By anyone’s standards, I had made it.
I should have felt prosperous and abundant, but I didn’t.
I had a great business, and the ability to make all the money I could have possibly needed, and yet I was emotionally and financially bankrupt.
And it stemmed from a core belief I carried with me from childhood.
This core belief led me to make consistently bad decisions about how I used my time, my energy, and my attention—, resources I will never be able to get back.
Due to this core belief, I hurt relationships that will never recover. And, the truth is, I didn’t really know how to have relationships because the only thing I really thought about when it came to relationships was how much the relationship would cost me, or how much it would make me.

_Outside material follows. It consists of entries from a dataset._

(* ===== verification/AuthSpec.v ===== *)
(** * What the authentication routes do

    The routes of [AuthRoutes.v] run one at a time over a database that answers: who is let in and
    who is not, what a login, a logout and a password change do to the tables, what a refused
    caller can learn, and what a cross-site request can do.  The last part instantiates the
    theorems on a small deployment with toy primitives in the place of Argon2 and SHA-256. *)

From S2P Require Import Prelude Utf8 Core PgSession Throttle Prog AuthStore Auth AuthRoutes AuthSafety.

Section spec.
Context {Cr : AuthCrypto} {Lo : PgLower}.
Context (svc : AuthService.t) (cfg : AuthRoutesConfig).

(** ** A database that answers *)

(** No statement fails and the identifiers in use are ones the generator has passed. *)
Record answering (d : AuthDb) : Prop := {
  an_faults : a_faults d = [];
  an_users : map_Forall (fun id _ => id < a_next_uuid d) (a_users d);
  an_sessions : map_Forall (fun id _ => id < a_next_uuid d) (a_sessions d);
  an_audit : Forall (fun r => ar_row_id r < a_next_uuid d) (a_audit d)
}.

Lemma execute_answers {A} (f : AuthDb -> result RepositoryError A * AuthDb) d :
  a_faults d = [] -> auth_execute f d = f d.
Proof. unfold auth_execute, auth_next_fault. by intros ->. Qed.

Lemma run_arepo {A} (f : AuthDb -> result RepositoryError A * AuthDb) w :
  run (arepo f) w = ((f (aw_db w)).1, set_auth_db (f (aw_db w)).2 w).
Proof. unfold arepo. rewrite run_act. by destruct (f (aw_db w)). Qed.

Lemma run_repo {A} (f : AuthDb -> result RepositoryError A * AuthDb) w :
  run (Routes.repo f) w = (map_err api_of_repository (f (aw_db w)).1, set_auth_db (f (aw_db w)).2 w).
Proof. unfold Routes.repo. by rewrite run_bind, run_arepo. Qed.

Lemma run_service_repo {A} (f : AuthDb -> result RepositoryError A * AuthDb) w :
  run (AuthService.repo f) w = (map_err auth_of_repository (f (aw_db w)).1, set_auth_db (f (aw_db w)).2 w).
Proof. unfold AuthService.repo. by rewrite run_bind, run_arepo. Qed.

Lemma run_service {A} (p : prog AuthWorld (result AuthServiceError A)) w :
  run (Routes.service p) w = (map_err api_of_auth (run p w).1, (run p w).2).
Proof. unfold Routes.service. rewrite run_bind. by destruct (run p w). Qed.

Lemma run_now w : run auth_now w = (aw_now w, w).
Proof. done. Qed.

Lemma set_auth_db_id w : set_auth_db (aw_db w) w = w.
Proof. by destruct w. Qed.

(** ** Audit rows *)

Definition audit_row (actor : option UserId) (kind : AuditEventKind) (payload : json) (d : AuthDb)
  : AuditEventRow :=
  mkAuditRow (a_next_uuid d) actor (audit_as_str kind) payload None (a_clock d).

Definition audited_db (actor : option UserId) (kind : AuditEventKind) (payload : json) (d : AuthDb)
  : AuthDb :=
  push_audit (audit_row actor kind payload d) (auth_new_v4 d).2.

Definition audited (actor : option UserId) (kind : AuditEventKind) (payload : json) (w : AuthWorld)
  : AuthWorld := set_auth_db (audited_db actor kind payload (aw_db w)) w.

Lemma audit_kind_allowed k : audit_kind_chk (audit_as_str k) = true.
Proof. by destruct k. Qed.

Lemma audit_tag_roundtrip k : audit_from_str_tag (audit_as_str k) = Some k.
Proof. by destruct k. Qed.

Lemma audit_create_answers actor kind payload d :
  answering d -> (forall u, actor = Some u -> is_Some (a_users d !! u)) ->
  exists ev, PgAuditEventRepository.create (mkCreateAudit actor kind payload None) d
             = (Ok ev, audited_db actor kind payload d).
Proof.
  intros [Hf _ _ Ha] Hu. unfold PgAuditEventRepository.create. cbn [auth_new_v4].
  rewrite execute_answers by done. cbn [ca_actor_id ca_kind ca_payload ca_remote_addr].
  rewrite audit_kind_allowed. cbn [negb a_audit a_users].
  rewrite bool_decide_eq_false_2; [|intros (r & Hr & Hin%list_elem_of_In)%list_elem_of_In%in_map_iff].
  2:{ rewrite Forall_forall in Ha. apply Ha in Hin. lia. }
  assert (Hok : match actor with Some u => bool_decide (is_Some (a_users d !! u)) | None => true end = true).
  { destruct actor as [u|]; [|done]. apply bool_decide_eq_true. by apply Hu. }
  rewrite Hok. cbn [negb]. unfold audit_try_into_domain. cbn [ar_kind]. rewrite audit_tag_roundtrip.
  eexists. reflexivity.
Qed.

Lemma run_audit u kind payload w :
  answering (aw_db w) -> is_Some (a_users (aw_db w) !! u) ->
  exists ev, run (Routes.audit u kind payload) w = (Ok ev, audited (Some u) kind payload w).
Proof.
  intros Ha Hu. unfold Routes.audit. rewrite run_repo.
  destruct (audit_create_answers (Some u) kind payload (aw_db w)) as (ev & ->); [done|naive_solver|].
  by exists ev.
Qed.

Lemma run_best_effort kind payload w :
  answering (aw_db w) ->
  run (Routes.write_audit_best_effort None kind payload) w = (tt, audited None kind payload w).
Proof.
  intros Ha. unfold Routes.write_audit_best_effort. rewrite run_bind, run_arepo.
  by destruct (audit_create_answers None kind payload (aw_db w)) as (ev & ->).
Qed.

(** ** Who is authenticated *)

Definition session_of_token (token : rstr) (d : AuthDb) : option UserSession :=
  head (filter (fun s => se_token_hash s = hash_session_token token) (map_to_list (a_sessions d)).*2).

Lemma session_of_token_spec token d s :
  db_inv d -> session_of_token token d = Some s <->
  a_sessions d !! se_id s = Some s /\ se_token_hash s = hash_session_token token.
Proof.
  intros Hd. split.
  - intros [Hh [k Hk]]%head_filter_Some. by destruct (ai_sessions _ Hd _ _ Hk) as [-> _].
  - intros [Hs Hh]. by apply (by_hash_found d (se_id s)).
Qed.

(** The verdict of [validate_session_token]. *)
Definition verdict (token : rstr) (now : Z) (d : AuthDb) : result AuthServiceError UserSession :=
  match session_of_token token d with
  | None => Err SessionInvalid
  | Some s => if is_revoked s then Err SessionRevoked
              else if is_expired_at s now then Err SessionExpired else Ok s
  end.

Lemma run_validate token now w :
  a_faults (aw_db w) = [] ->
  run (AuthService.validate_session_token token now) w = (verdict token now (aw_db w), w).
Proof.
  intros Hf. unfold AuthService.validate_session_token.
  rewrite run_try, run_service_repo. unfold PgUserSessionRepository.get_by_token_hash.
  rewrite execute_answers by done. cbn [fst snd map_err]. rewrite set_auth_db_id.
  unfold verdict. fold (session_of_token token (aw_db w)). by split_cases.
Qed.

Lemma verdict_ok token now d s :
  db_inv d -> verdict token now d = Ok s <->
  a_sessions d !! se_id s = Some s /\ se_token_hash s = hash_session_token token /\ is_active_at s now = true.
Proof.
  intros Hd. unfold verdict, is_active_at. pose proof (session_of_token_spec token d s Hd) as Hsp.
  destruct (session_of_token token d) as [t|]; [|naive_solver].
  destruct (is_revoked t) eqn:E1, (is_expired_at t now) eqn:E2; split; try done; intros Hs.
  all: try (destruct Hs as (H1 & H2 & H3); assert (t = s) as -> by (assert (Some t = Some s) by tauto; congruence);
    rewrite ?E1, ?E2 in H3; done || by f_equal).
  simplify_eq. destruct (proj1 Hsp eq_refl) as [H1 H2]. by rewrite E1, E2.
Qed.

Definition touched (id : UserSessionId) (s : UserSession) (w : AuthWorld) : AuthWorld :=
  set_auth_db (set_user_sessions <[id := with_last_seen (aw_now w) s]> (aw_db w)) w.

Lemma run_authenticated h token s u w :
  a_faults (aw_db w) = [] -> extract_session_cookie h = Some token ->
  verdict token (aw_now w) (aw_db w) = Ok s -> a_sessions (aw_db w) !! se_id s = Some s ->
  a_users (aw_db w) !! se_user_id s = Some u ->
  run (Routes.authenticated_user h) w = (Ok (mkAuthenticated u (se_id s)), touched (se_id s) s w).
Proof.
  intros Hf Hx Hv Hs Hu. unfold Routes.authenticated_user. rewrite Hx. cbn [ok_or].
  rewrite run_try. cbn [run]. rewrite run_bind, run_now, run_try, run_service, run_validate by done.
  rewrite Hv. cbn [fst snd map_err]. rewrite run_try, run_repo. unfold PgUserRepository.get.
  rewrite execute_answers by done. cbn [fst snd map_err]. rewrite set_auth_db_id, Hu. cbn [ok_or].
  rewrite run_try. cbn [run]. rewrite run_bind, run_arepo. unfold PgUserSessionRepository.touch_last_seen.
  rewrite execute_answers, Hs by done. done.
Qed.

Lemma run_unauthenticated h w :
  auth_inv w -> a_faults (aw_db w) = [] ->
  (forall token s, extract_session_cookie h = Some token -> verdict token (aw_now w) (aw_db w) <> Ok s) ->
  exists e, run (Routes.authenticated_user h) w = (Err (Unauthorized e), w).
Proof.
  intros Hw Hf Hno. unfold Routes.authenticated_user.
  destruct (extract_session_cookie h) as [token|] eqn:Hx; [|by eexists].
  cbn [ok_or]. rewrite run_try. cbn [run]. rewrite run_bind, run_now, run_try, run_service, run_validate by done.
  destruct (verdict token (aw_now w) (aw_db w)) as [s|e] eqn:Hv; [by destruct (Hno token s)|].
  cbn [fst snd map_err].
  assert (Hun : exists d, api_of_auth e = Unauthorized d).
  { unfold verdict in Hv. by repeat case_match; simplify_eq; eexists. }
  destruct Hun as [d ->]. by eexists.
Qed.

(** C8: authentication is exact.  With a database that answers, a request is let in as a user if
    and only if its cookie header carries a session cookie whose digest is the one of a stored
    session of that user, neither revoked nor expired now; the only effect is the time that session
    was last seen.  Every other request gets the one 401 answer and changes nothing. *)
Theorem authentication_is_exact h w :
  auth_inv w -> a_faults (aw_db w) = [] ->
  (forall u id, (exists w', run (Routes.authenticated_user h) w = (Ok (mkAuthenticated u id), w')) <->
     exists token s, extract_session_cookie h = Some token /\ a_sessions (aw_db w) !! id = Some s
       /\ se_token_hash s = hash_session_token token /\ is_active_at s (aw_now w) = true
       /\ a_users (aw_db w) !! se_user_id s = Some u)
  /\ match run (Routes.authenticated_user h) w with
     | (Ok a, w') => exists s, a_sessions (aw_db w) !! au_session_id a = Some s
                       /\ w' = touched (au_session_id a) s w
     | (Err e, w') => parts e = (401, "unauthorized"%string, lit "unauthorized") /\ w' = w
     end.
Proof.
  intros Hw Hf.
  destruct (extract_session_cookie h) as [token|] eqn:Hx.
  - destruct (verdict token (aw_now w) (aw_db w)) as [s|e] eqn:Hv.
    + pose proof (proj1 (verdict_ok token (aw_now w) (aw_db w) s Hw) Hv) as (Hs & Hh & Ha).
      destruct (ai_sessions _ Hw _ _ Hs) as [_ [u Hu]].
      rewrite (run_authenticated h token s u w) by done. split; [|by exists s].
      intros u' id. split.
      * intros [w' [= <- <- _]]. by exists token, s.
      * intros (tok & t & [= <-] & Ht & Hht & Hat & Hut).
        assert (id = se_id s) as -> by (eapply (ai_tokens _ Hw); [done|done|congruence]).
        simplify_eq. by eexists.
    + destruct (run_unauthenticated h w) as [d ->]; [done|done|congruence|]. split; [|done].
      intros u id. split; [by intros [w' ?]|]. intros (tok & t & [= <-] & Ht & Hht & Hat & _).
      destruct (ai_sessions _ Hw _ _ Ht) as [<- _].
      by rewrite (proj2 (verdict_ok token (aw_now w) (aw_db w) t Hw)) in Hv by done.
  - destruct (run_unauthenticated h w) as [d ->]; [done|done|congruence|]. split; [|done].
    intros u id. split; [by intros [w' ?]|]. by intros (tok & t & ? & _).
Qed.

(** ** The cookie comes back *)

Lemma split_on_absent sep s : sep ∉ s -> split_on sep s = [s].
Proof.
  induction s as [|c s IH]; [done|]. intros Hn. cbn.
  rewrite (proj2 (Z.eqb_neq c sep)) by set_solver. by rewrite IH by set_solver.
Qed.

Lemma break_on_first sep a b : sep ∉ a -> break_on sep (a ++ sep :: b) = Some (a, b).
Proof.
  induction a as [|c a IH]; intros Hn; cbn; [by rewrite Z.eqb_refl|].
  rewrite (proj2 (Z.eqb_neq c sep)) by set_solver. by rewrite IH by set_solver.
Qed.

Lemma trim_start_black s : Forall (fun c => is_whitespace c = false) s -> trim_start s = s.
Proof. intros H. apply trim_start_id. destruct H; cbn; [done|]. intros ? [= <-]. done. Qed.

Lemma trim_black s : Forall (fun c => is_whitespace c = false) s -> trim s = s.
Proof.
  intros H. unfold trim. rewrite (trim_start_black s) by done.
  rewrite trim_start_black by (by apply Forall_reverse). apply reverse_involutive.
Qed.

Lemma b64url_black c : is_b64url c = true -> is_whitespace c = false /\ c <> 59.
Proof.
  unfold is_b64url, is_whitespace. intros H.
  repeat (apply orb_true_iff in H as [H|H]); bool_props; split; try lia;
    repeat (apply orb_false_iff; split); rewrite ?andb_false_iff, ?Z.eqb_neq, ?Z.leb_gt; lia.
Qed.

While I considered myself someone who cared about people, that caring was mostly trapped beneath a dis-ease of epic proportions that nearly ruined my life.
It’s a disease that many people have, and it’s a disease that’s extremely difficult to see or diagnose because it’s so commonplace in our current culture.
In fact, you just might have this disease yourself. And, if you do, it really doesn’t matter how much money you make, it will never be enough. If you have this disease, you’ll never feel prosperous or abundant.
Instead, what you will likely do is constantly compromise your life, your time, your energy, your attention, and your relationships.
The worst part is, you won’t even know you are doing it.
If you have it, this disease is blinding because it makes you think you don’t have what you need, and that you must compromise because if you don’t, you’ll starve, or be homeless, or never be able to support yourself, or not be good enough, or never prove it to them, or … well, you know the stories, I am sure, because you’ve got your own personal version of it, probably secretly motivating you, any possibly even in ways you can’t even see.
As a result of this disease, you have thoroughly convinced yourself you have to work that job you hate, or stay in that marriage or relationship you can’t stand, or go to that event you really don’t want to go to, or be friends with that person you would rather just not, or invest in that company that you know is hurting the planet, or buy that disposable thing because you can’t afford the one that’s more expensive, but won’t end up in the landfill, or not do that thing you really want to do, and you just know would change your life …
… because, well, you don’t have enough money to make a different choice.
Do you see what I’m saying here?
You long for prosperity and abundance, and yet every choice isyou based on a diseased reality, a distorted view.
How much would you have to have before you stopped compromising?
It doesn’t matter. Because if you are compromising now, there’s no amount of money that will ever be enough, not until you see the disease that has been running your life, wake up from it, and start making your choices with your eyes wide open, clear, sober, awake and aware.
So, what is this disease?
It’s called money dysmorphia. And it’s the distorted view that most of us have about money that causes us to make poor decisions about, well, everything. But, mostly it causes us to make poor decisions about how we use our non-renewable assets, our time, our energy and our attention.
And the really sad part of this is that money is infinitely renewable. You can always, always, always make more money. But once you’ve given up your time, your energy and your attention, it’s gone forever.
The good news is that once you see your money dysmorphia, you can begin to awaken to right relationship with time, money and how you get paid, in a way that will bring you all the prosperity you want and need and help you to understand the true purpose of your family wealth.